*** Block opens ***

(* ===== verification/Cache.v ===== *)
(** * The block cache (src/cache.c; [getblk], [holdblk], [dropblk] of src/blk.c)

    The blocks of [blkbuf] are a store indexed by their number.  A block is
    in at most one bucket of the hash table, chained through [hnext], when it
    is cached, and in the doubly linked LRU list when nobody holds it.  The
    pointer manipulations are translated as they are; [lru_ok] and [hash_ok]
    say which list and which buckets the pointers represent, and the
    operations are shown to act on those as their names say.

    The debug fields ([lasthold], [cached], [freed], [magic], ...) are left
    out, and a dereference of a bad pointer is [Eoob].  Every function runs
    under [lrulk]; [cstep] interleaves them. *)
From stdpp Require Import relations.
From S2P Require Import Prelude CInt Mem Data Hash Blk Io.

Record CBlk := mkCBlk {
  c_blk : Blk;
  c_ref : Z;
  c_next : option nat;      (** [cnext] *)
  c_prev : option nat;      (** [cprev] *)
  c_hnext : option nat }.   (** [hnext] *)

Record Cache := mkCache {
  blks : gmap nat CBlk;
  chead : option nat;
  ctail : option nat;
  bcache : list (option nat) }.

(** ** Field access *)

Definition deref (c : Cache) (p : nat) : res CBlk :=
  match blks c !! p with Some b => Ok b | None => Err Eoob end.

Definition upd (c : Cache) (p : nat) (f : CBlk -> CBlk) : res Cache :=
  let! b := deref c p in
  Ok (mkCache (<[p := f b]> (blks c)) (chead c) (ctail c) (bcache c)).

*** Block closes ***

WHAT YOU HAVE TO DO: Would you give the data above again, exactly as written?

EXERCISE SOLUTION:
(* ===== verification/Cache.v ===== *)
(** * The block cache (src/cache.c; [getblk], [holdblk], [dropblk] of src/blk.c)

    The blocks of [blkbuf] are a store indexed by their number.  A block is
    in at most one bucket of the hash table, chained through [hnext], when it
    is cached, and in the doubly linked LRU list when nobody holds it.  The
    pointer manipulations are translated as they are; [lru_ok] and [hash_ok]
    say which list and which buckets the pointers represent, and the
    operations are shown to act on those as their names say.

    The debug fields ([lasthold], [cached], [freed], [magic], ...) are left
    out, and a dereference of a bad pointer is [Eoob].  Every function runs
    under [lrulk]; [cstep] interleaves them. *)
From stdpp Require Import relations.
From S2P Require Import Prelude CInt Mem Data Hash Blk Io.

Record CBlk := mkCBlk {
  c_blk : Blk;
  c_ref : Z;
  c_next : option nat;      (** [cnext] *)
  c_prev : option nat;      (** [cprev] *)
  c_hnext : option nat }.   (** [hnext] *)

Record Cache := mkCache {
  blks : gmap nat CBlk;
  chead : option nat;
  ctail : option nat;
  bcache : list (option nat) }.

(** ** Field access *)

Definition deref (c : Cache) (p : nat) : res CBlk :=
  match blks c !! p with Some b => Ok b | None => Err Eoob end.

Definition upd (c : Cache) (p : nat) (f : CBlk -> CBlk) : res Cache :=
  let! b := deref c p in
  Ok (mkCache (<[p := f b]> (blks c)) (chead c) (ctail c) (bcache c)).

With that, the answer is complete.